[Stored data entries]
*-*-*
Lemma idle_left_range cf : 0 <= cf -> 0 <= idle_left cf <= 10.
Proof. unfold idle_left. intros. repeat case_test; lia. Qed.

Lemma idle_left_next cf :
  0 <= cf < 2 ^ 32 -> (cf + 1) mod 2 ^ 32 < 10 -> idle_left ((cf + 1) mod 2 ^ 32) < idle_left cf.
Proof.
  intros Hcf. destruct (decide (cf = 2 ^ 32 - 1)) as [->|Hne]; [intros; by vm_compute|].
  rewrite Z.mod_small by lia. intros Hlt. unfold idle_left.
  rewrite (proj2 (Z.eqb_neq cf _)), (proj2 (Z.eqb_neq (cf + 1) _)) by lia.
  repeat case_test; lia.
Qed.

Section Loop.
Context `{SuiLaws}.

(** Any evolution of the state that keeps a worker in step. *)
Definition moved (b b' : Bench) : Prop :=
  now (b_world b) <= now (b_world b') /\ ws_address (b_worker b') = ws_address (b_worker b) /\
  (in_step b -> in_step b').

#[global] Instance moved_preorder : PreOrder moved.
Proof.
  split.
  - intros b. unfold moved. split_and!; done || lia.
  - intros b1 b2 b3 (? & ? & ?) (? & ? & ?). unfold moved. split_and!; try congruence; auto. lia.
Qed.

Lemma op_post_moved b b' : op_post b b' -> moved b b'.
Proof. intros (? & ? & _ & ?). by split_and!. Qed.

(** The counters hold [s]: other workers have added to them. *)
Definition with_stats (s : BenchStats) (b : Bench) : Bench := mkBench (b_world b) (b_worker b) s (b_trace b).

(** The additions [ops] were made. *)
Definition counted (ops : list stat_op) (b : Bench) : Bench :=
  mkBench (b_world b) (b_worker b) (apply_ops ops (b_stats b)) (b_trace b ++ ops).

Definition made (ops : list stat_op) (b b' : Bench) : Prop :=
  b_stats b' = apply_ops ops (b_stats b) /\ b_trace b' = b_trace b ++ ops.

Lemma made_nil b b' : b_stats b' = b_stats b -> b_trace b' = b_trace b -> made [] b b'.
Proof. intros Hs Ht. split; [done|]. by rewrite app_nil_r. Qed.

Lemma op_post_made b b' : op_post b b' -> made [] b b'.
Proof. intros (_ & _ & [Hs Ht] & _). by apply made_nil. Qed.

Lemma made_counted ops b : made ops b (counted ops b).
Proof. done. Qed.

Lemma made_trans ops1 ops2 b1 b2 b3 : made ops1 b1 b2 -> made ops2 b2 b3 -> made (ops1 ++ ops2) b1 b3.
Proof.
  intros [Hs1 Ht1] [Hs2 Ht2]. split; [|by rewrite Ht2, Ht1, app_assoc].
  unfold apply_ops in *. by rewrite foldl_app, Hs2, Hs1.
Qed.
*-*-*
Type out the entries again, word for word.

Lemma idle_left_range cf : 0 <= cf -> 0 <= idle_left cf <= 10.
Proof. unfold idle_left. intros. repeat case_test; lia. Qed.

Lemma idle_left_next cf :
  0 <= cf < 2 ^ 32 -> (cf + 1) mod 2 ^ 32 < 10 -> idle_left ((cf + 1) mod 2 ^ 32) < idle_left cf.
Proof.
  intros Hcf. destruct (decide (cf = 2 ^ 32 - 1)) as [->|Hne]; [intros; by vm_compute|].
  rewrite Z.mod_small by lia. intros Hlt. unfold idle_left.
  rewrite (proj2 (Z.eqb_neq cf _)), (proj2 (Z.eqb_neq (cf + 1) _)) by lia.
  repeat case_test; lia.
Qed.

Section Loop.
Context `{SuiLaws}.

(** Any evolution of the state that keeps a worker in step. *)
Definition moved (b b' : Bench) : Prop :=
  now (b_world b) <= now (b_world b') /\ ws_address (b_worker b') = ws_address (b_worker b) /\
  (in_step b -> in_step b').

#[global] Instance moved_preorder : PreOrder moved.
Proof.
  split.
  - intros b. unfold moved. split_and!; done || lia.
  - intros b1 b2 b3 (? & ? & ?) (? & ? & ?). unfold moved. split_and!; try congruence; auto. lia.
Qed.

Lemma op_post_moved b b' : op_post b b' -> moved b b'.
Proof. intros (? & ? & _ & ?). by split_and!. Qed.

(** The counters hold [s]: other workers have added to them. *)
Definition with_stats (s : BenchStats) (b : Bench) : Bench := mkBench (b_world b) (b_worker b) s (b_trace b).

(** The additions [ops] were made. *)
Definition counted (ops : list stat_op) (b : Bench) : Bench :=
  mkBench (b_world b) (b_worker b) (apply_ops ops (b_stats b)) (b_trace b ++ ops).

Definition made (ops : list stat_op) (b b' : Bench) : Prop :=
  b_stats b' = apply_ops ops (b_stats b) /\ b_trace b' = b_trace b ++ ops.

Lemma made_nil b b' : b_stats b' = b_stats b -> b_trace b' = b_trace b -> made [] b b'.
Proof. intros Hs Ht. split; [done|]. by rewrite app_nil_r. Qed.

Lemma op_post_made b b' : op_post b b' -> made [] b b'.
Proof. intros (_ & _ & [Hs Ht] & _). by apply made_nil. Qed.

Lemma made_counted ops b : made ops b (counted ops b).
Proof. done. Qed.

Lemma made_trans ops1 ops2 b1 b2 b3 : made ops1 b1 b2 -> made ops2 b2 b3 -> made (ops1 ++ ops2) b1 b3.
Proof.
  intros [Hs1 Ht1] [Hs2 Ht2]. split; [|by rewrite Ht2, Ht1, app_assoc].
  unfold apply_ops in *. by rewrite foldl_app, Hs2, Hs1.
Qed.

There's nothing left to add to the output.